Two aunts and two uncles still lived at home, so I joined a household of six adults. I didn’t know any of them before I went to live with them. I have no recollection of my first weeks there or how I felt, but I have fond memories of living there.
My memories are just snippets of events. It was during and after the Second World War. I remember my aunts complaining they were unable to buy nylon stockings and having to draw lines up the back of their legs, making sure they were straight, so it would appear they were wearing stockings. It was such a big deal that when one of my aunts was getting married, I decided that I would buy her a pair of nylons as a wedding present.

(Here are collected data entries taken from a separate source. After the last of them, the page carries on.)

Lemma marges_etape_spec e i t ls es fin :
  base e = b → taches (self e) !! i = Some t →
  dates_debut_tard (self e) !! code t = Some ls →
  dates_debut_tot (self e) !! code t = Some es →
  dates_fin_tot (self e) !! code t = Some fin →
  (∀ s, s ∈ successeurs b t → is_Some (dates_debut_tot (self e) !! code s)) →
  ∃ ml, marges_etape i t e
        = Val tt (sur_self (sur_taches
            (λ l, <[i := avec_marge_libre (Some ml)
                           (avec_marge_totale (Some (ls - es)) t)]> l)) e) ∧
        eq_libre b (dates_debut_tot (self e)) (dates_fin_tot (self e)) t
                 (ls - es) ml.
Proof.
  intros Hb Ht Hls Hes Hfin Hsuccs.
  unfold marges_etape. rewrite bind_get. unfold bind at 1, lire at 1.
  rewrite Hls. unfold ret at 1. unfold bind at 1, lire at 1.
  rewrite Hes. unfold ret at 1. unfold bind at 1, modifier_tache at 1, modify.
  rewrite Hb. unfold eq_libre.
  assert (Hlen : (i < length (taches (self e)))%nat) by (by eapply lookup_lt_Some).
  destruct (successeurs b t) as [|s0 ss] eqn:Hs.
  - rewrite bind_get.
    cbn [self sur_self sur_taches taches].
    rewrite list_lookup_alter_eq, Ht. cbn [fmap option_fmap option_map].
    unfold modifier_tache, modify.
    exists (ls - es). split; [|done]. f_equal.
    unfold sur_self, sur_taches. cbn [self base taches taches_dict
      dates_debut_tot dates_fin_tot dates_debut_tard dates_fin_tard].
    do 2 f_equal. apply list_eq. intros j.
    destruct (decide (i = j)) as [<-|Hne].
    + rewrite !list_lookup_alter_eq, Ht.
      by rewrite list_lookup_insert_eq.
    + by rewrite !list_lookup_alter_ne, list_lookup_insert_ne.
  - destruct (lire_tous_val (dates_debut_tot (self e)) (code <$> s0 :: ss)
                (sur_self (sur_taches (alter (avec_marge_totale (Some (ls - es))) i)) e))
      as (vs & Hrun & Hall).
    { intros k Hk. apply list_elem_of_fmap in Hk as (d & -> & Hin).
      by apply Hsuccs. }
    destruct (Forall2_codes _ _ _ Hall) as [Hfwd Hbwd].
    destruct vs as [|v vs]; [by inversion Hall|].
    destruct (foldl_min_spec v vs) as [Hle Hin].
    unfold bind at 1. rewrite Hrun. cbn [py_min]. unfold bind at 1, ret at 1.
    unfold bind at 1, lire at 1. rewrite Hfin. unfold ret at 1.
    unfold modifier_tache, modify.
    exists (foldl Z.min v vs - fin). split.
    + f_equal. unfold sur_self, sur_taches. cbn [self base taches taches_dict
        dates_debut_tot dates_fin_tot dates_debut_tard dates_fin_tard].
      do 2 f_equal. apply list_eq. intros j.
      destruct (decide (i = j)) as [<-|Hne].
      * rewrite !list_lookup_alter_eq, Ht.
        by rewrite list_lookup_insert_eq.
      * by rewrite !list_lookup_alter_ne, list_lookup_insert_ne.
    + exists fin, (foldl Z.min v vs). split_and!; [done..| |].
      * intros s Hin'. destruct (Hfwd s Hin') as (w & Hw & Hwin).
        exists w. split; [done|]. by apply Hle.
      * destruct (Hbwd _ Hin) as (s & Hsin & Hsv). by exists s.
Qed.
End Marges.
Lemma sauvegarder_etape_spec e i t es ef ls lf :
  taches (self e) !! i = Some t →
  dates_debut_tot (self e) !! code t = Some es →
  dates_fin_tot (self e) !! code t = Some ef →
  dates_debut_tard (self e) !! code t = Some ls →
  dates_fin_tard (self e) !! code t = Some lf →
  ∃ b', sauvegarder_etape i t e
        = Val tt (mkEtat
            (sur_taches (λ l, <[i := avec_code (upper (code t))
               (avec_date_fin_tard (Some lf) (avec_date_debut_tard (Some ls)
               (avec_date_fin_tot (Some ef) (avec_date_debut_tot (Some es) t))))]> l)
               (self e)) b') ∧
        liens b' = liens (base e).
Proof.
  intros Ht Hes Hef Hls Hlf.
  assert (Hlen : (i < length (taches (self e)))%nat) by (by eapply lookup_lt_Some).
  unfold sauvegarder_etape. rewrite bind_get.
  unfold bind at 1, lire at 1. rewrite Hes. unfold ret at 1.
  unfold bind at 1, modifier_tache at 1, modify at 1.
  unfold bind at 1, lire at 1. rewrite Hef. unfold ret at 1.
  unfold bind at 1, modifier_tache at 1, modify at 1.
  unfold bind at 1, lire at 1. rewrite Hls. unfold ret at 1.
  unfold bind at 1, modifier_tache at 1, modify at 1.
  unfold bind at 1, lire at 1. rewrite Hlf. unfold ret at 1.
  unfold bind at 1, modifier_tache at 1, modify at 1.
  unfold save, bind, modifier_tache, modify, get.
  cbn [self sur_self sur_taches taches].
  rewrite !list_lookup_alter_eq, Ht. cbn [fmap option_fmap option_map].
  eexists. split.
  - f_equal. unfold sur_base, sur_self, sur_taches.
    cbn [self base taches taches_dict dates_debut_tot dates_fin_tot
           dates_debut_tard dates_fin_tard].
    f_equal. f_equal. apply list_eq. intros j.
    destruct (decide (i = j)) as [<-|Hne].
    + rewrite !list_lookup_alter_eq, Ht. by rewrite list_lookup_insert_eq.
    + by rewrite !list_lookup_alter_ne, list_lookup_insert_ne.
  - cbn [base sur_self]. unfold ecrire_ligne. by case_decide.
Qed.

Lemma resultat_tache_eq es ef ls lf ml t :
  avec_code (upper (code t))
    (avec_date_fin_tard (Some lf) (avec_date_debut_tard (Some ls)
    (avec_date_fin_tot (Some ef) (avec_date_debut_tot (Some es)
    (avec_marge_libre (Some ml) (avec_marge_totale (Some (ls - es)) t))))))
  = resultat_tache es ef ls lf ml t.
Proof. done. Qed.

Section MargesBoucle.
Context (b : Base) (ts : list Tache).

Lemma calculer_marges_spec e :
  base e = b → taches (self e) = ts →
  (∀ t, t ∈ ts →
     is_Some (dates_debut_tot (self e) !! code t) ∧
     is_Some (dates_fin_tot (self e) !! code t) ∧
     is_Some (dates_debut_tard (self e) !! code t)) →
  (∀ t s, t ∈ ts → s ∈ successeurs b t → s ∈ ts) →
  ∃ ts', _calculer_marges e = Val tt (sur_self (sur_taches (λ _, ts')) e) ∧
    length ts' = length ts ∧
    ∀ j t, ts !! j = Some t →
      ∃ es ls ml,
        dates_debut_tot (self e) !! code t = Some es ∧
        dates_debut_tard (self e) !! code t = Some ls ∧
        eq_libre b (dates_debut_tot (self e)) (dates_fin_tot (self e)) t
                 (ls - es) ml ∧
        ts' !! j = Some (avec_marge_libre (Some ml)
                           (avec_marge_totale (Some (ls - es)) t)).
Proof.
  intros Hb Hts Hkeys Hclos.
  pose (I := λ (k : nat) (s : Etat),
    ∃ ts', s = sur_self (sur_taches (λ _, ts')) e ∧
      length ts' = length ts ∧
      ∀ j t, ts !! j = Some t →
        ((k ≤ j)%nat → ts' !! j = Some t) ∧
        ((j < k)%nat →
         ∃ es ls ml,
           dates_debut_tot (self e) !! code t = Some es ∧
           dates_debut_tard (self e) !! code t = Some ls ∧
           eq_libre b (dates_debut_tot (self e)) (dates_fin_tot (self e)) t
                    (ls - es) ml ∧
           ts' !! j = Some (avec_marge_libre (Some ml)
                              (avec_marge_totale (Some (ls - es)) t)))).
  destruct (pour_chaque_tache_inv I marges_etape e) as (e' & Hrun & HI).
  - exists ts. split_and!; [|done|].
    + destruct e as [[] ?]. cbn in Hts. by subst.
    + intros j t Hj. split; [done|lia].
  - intros i s Hi (ts1 & -> & Hlen & H1). rewrite Hts in Hi.
    destruct (lookup_lt_is_Some_2 ts i Hi) as [t Ht].
    assert (Htin : t ∈ ts) by (by eapply list_elem_of_lookup_2).
    destruct (Hkeys t Htin) as ([es Hes] & [fin Hfin] & [ls Hls]).
    destruct (H1 i t Ht) as [Hcur _]. specialize (Hcur (Nat.le_refl _)).
    destruct (marges_etape_spec b (sur_self (sur_taches (λ _, ts1)) e) i t ls es fin)
      as (ml & Hstep & Hlibre); try done.
    { intros s Hs. apply Hkeys. by apply (Hclos t). }
    eexists t, _. split_and!; [done|exact Hstep|].
    eexists. split_and!.
    + unfold sur_self, sur_taches. cbn [self base taches taches_dict
        dates_debut_tot dates_fin_tot dates_debut_tard dates_fin_tard]. done.
    + by rewrite length_insert.
    + intros j t' Hj. destruct (H1 j t' Hj) as [Hge Hlt]. split.
      * intros Hle. rewrite list_lookup_insert_ne by lia. apply Hge. lia.
      * intros Hlt'. destruct (decide (j = i)) as [->|Hne].
        -- assert (t' = t) as -> by congruence.
           exists es, ls, ml. split_and!; [done..|].
           apply list_lookup_insert_eq. lia.
        -- rewrite list_lookup_insert_ne by done. apply Hlt. lia.
  - destruct HI as (ts' & -> & Hlen & H1). exists ts'.
    split_and!; [done..|]. intros j t Hj.
    destruct (H1 j t Hj) as [_ Hlt]. apply Hlt. rewrite Hts.
    by eapply lookup_lt_Some.
Qed.
End MargesBoucle.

My Grandfather gave me a half-crown piece (2 shillings and sixpence) and my Grandmother brought me to the town in the pony and trap so I could buy the wedding present. Of course, it was an impossible task as nylon stockings were not available, so I insisted on leaving the half-crown on the front left hand corner of where the wedding gifts were displayed. This is so clear in my mind - I can still see the coin.
- My uncle Packie carrying me home from a party on his shoulders, across the fields, telling his companions stories of leprechauns.
- The same uncle saying one morning that he heard the banshee wailing the night before and that one of the Berrigan’s, (neighbours), was going to die. I think one did die.
- Sleeping on a feather mattress and waking up in the morning, the mattress and me on the floor having slipped off the bed.
- The trashing and Jack McCann, an elderly neighbour who came to help, refusing to eat currant bread because he didn’t like “those little buggers” – the currants.
- My Grandmother making stir-about (porridge) every night and reheating it for breakfast. This caused a skin to form on the inside bottom of the cast iron pot. My younger uncle aged 15 and I would fight to be the one to scrape the pot.
- This younger uncle having a crystal wireless and letting me listen to a man talking. Oh, wonder of wonders.
- When churning butter, anyone who came into the house had to take a turn at churning or the fairies would steal the butter. I think they believed that, but it was a wonderful excuse to get a break from the tiresome chore of churning.
- Sitting at the base of the power or telephone lines on poles across the front field of the farm, listening to a hum and thinking it was my Mother and Father contacting me. I got a great deal of comfort from it. It didn’t make me sad.
My Mother came to visit once while I lived with her parents. I wouldn’t go near her; she was a stranger to me. I knew she was my Mother, probably because I had been told. I thought she was very pretty. Thinking back now, that must have been very sad for her.
I still hanker for that part of my life.